Mit dem unmittelbar bevorstehenden Herausfallen der extremen Tage von Ende Februar und Anfang März 2020 aus den Risikomodellen löst sich das Problem allerdings in Luft auf und es werden wieder Risikobudgets frei: Unseren Berechnungen zufolge wird für eine 10er Zielvola-Strategie der VaR circa 40% unter die kritische Marke von 4,4% fallen. Dank dieses freigewordenen Risikobudgets können die Modelle sich wieder völlig frei entfalten und ihre gewünschte – aber bis dato von den Risikomodellen unterbundene – Zielallokation wieder-herstellen, indem sie die Reduktion von 15% bis 20% aufheben. Die ohnehin schon extreme und fokussierte Allokation (Short-Positionierung im US-Dollar) wird weiter ausgebaut, was zu einer nochmaligen Erhöhung des absoluten Verlustrisikos führt.

Fazit: Die aus den freigewordenen Risikobudgets entstehenden Mittelflüsse in Risikoassets könnten mittelfristig die positiven Trends an den Finanzmärkten unterstützen. Gleichzeitig mahnt diese Entwicklung zur Vorsicht, weil die aktuelle Ausrichtung – auch bei Multi-Asset-Strategien – im Grunde nur eine einzige Wette auf die Erholung der Konjunktur ist. Schon kleine Rückschläge beim Impffortschritt könnten die Stimmung arg belasten und entsprechend ausgerichteten Fonds herbe Verluste bescheren. Deshalb sollte eine breit aufgestellte Strategie neben der Diversifizierung über verschiedene Assetklassen auch eine Diversifizierung über verschiedene Modelle anstreben. Die meisten Trendfolgemodelle haben zwar in den vergangenen Monaten einen wesentlichen Beitrag zur positiven Performance beigetragen, aber eine diversifizierte Strategie muss die Signalgenerierung breit abstützen. Einen wesentlichen Beitrag können hierbei nicht-marktpreisbasierte Modelle liefern.

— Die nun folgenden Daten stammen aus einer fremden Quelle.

(* ===== verification/Node.v ===== *)
(** * Reading nodes ([pkg/ndb/node.go])

    A node's data over simple and extended blocks, reads at an offset, its
    subnode tree, and the stream reader on top. *)
From S2P Require Import Prelude Format Codec Ids Crypt Page Block Header State Database.

(** ** Nodes

    The fields behind [dataOnce] and [subOnce]: absent until the load ran, then
    its error, blocks and size, or its error and block. *)
Record NodeData := mkNodeData { nd_err : option error; nd_blocks : list bytes; nd_size : Z }.
Record NodeSub := mkNodeSub { ns_err : option error; ns_block : option SubnodeBlock }.
Record Node := mkNode { n_info : NodeInfo; n_data : option NodeData; n_sub : option NodeSub }.
Definition newNode (info : NodeInfo) : Node := mkNode info None None.
Definition HasData (n : Node) : bool := negb (NI_DataBID (n_info n) =? 0).
Definition HasSubnodes (n : Node) : bool := negb (NI_SubBID (n_info n) =? 0).

(** ** Blocks with their spare capacity *)

(** The bytes between length and capacity of the slice that
    [ReadBlockDataFromInfo] returns: the rest of the buffer, unless decryption
    made a fresh slice. *)
Definition block_spare (db : Database) (info : BlockInfo) : bytes :=
  if negb (IsInternal (BI_BID info)) &&
     ((db_CryptMethod db =? CryptMethodPermute) || (db_CryptMethod db =? CryptMethodCyclic))
  then [] else sub (db_file db) (BI_Location info + BI_Size info) (read_span db info - BI_Size info).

Darüber hinaus sollten die Portfoliokonstruktion und das Risikomodell hinterfragt werden: In einem normalen Marktumfeld (Long Aktien und Long Anleihen) ist das Ignorieren von Korrelationen eine konservative Haltung, da dadurch die positiven/risikoreduzierenden Diversifikationseffekte der negativen Korrelationen zwischen diesen beiden Assetklassen unberücksichtigt bleiben. In der aktuellen Situation, die von einer Risk-on-Allokation geprägt ist, führt das Ignorieren der hohen Korrelationen indes zu einer Unterschätzung der Risiken. Sollte darüber hinaus die Konjunkturerholung ins Stocken geraten, dürfte die Stimmung an den Finanzmärkten schnell kippen. In einem solchen Szenario würden die ohnehin schon hohen Korrelationen gegen 1 tendieren. Aus diesem Grund sollten zu jedem Zeit-punkt sowohl die Einzelrisiken als auch das Gesamtrisiko stets kontrolliert werden.»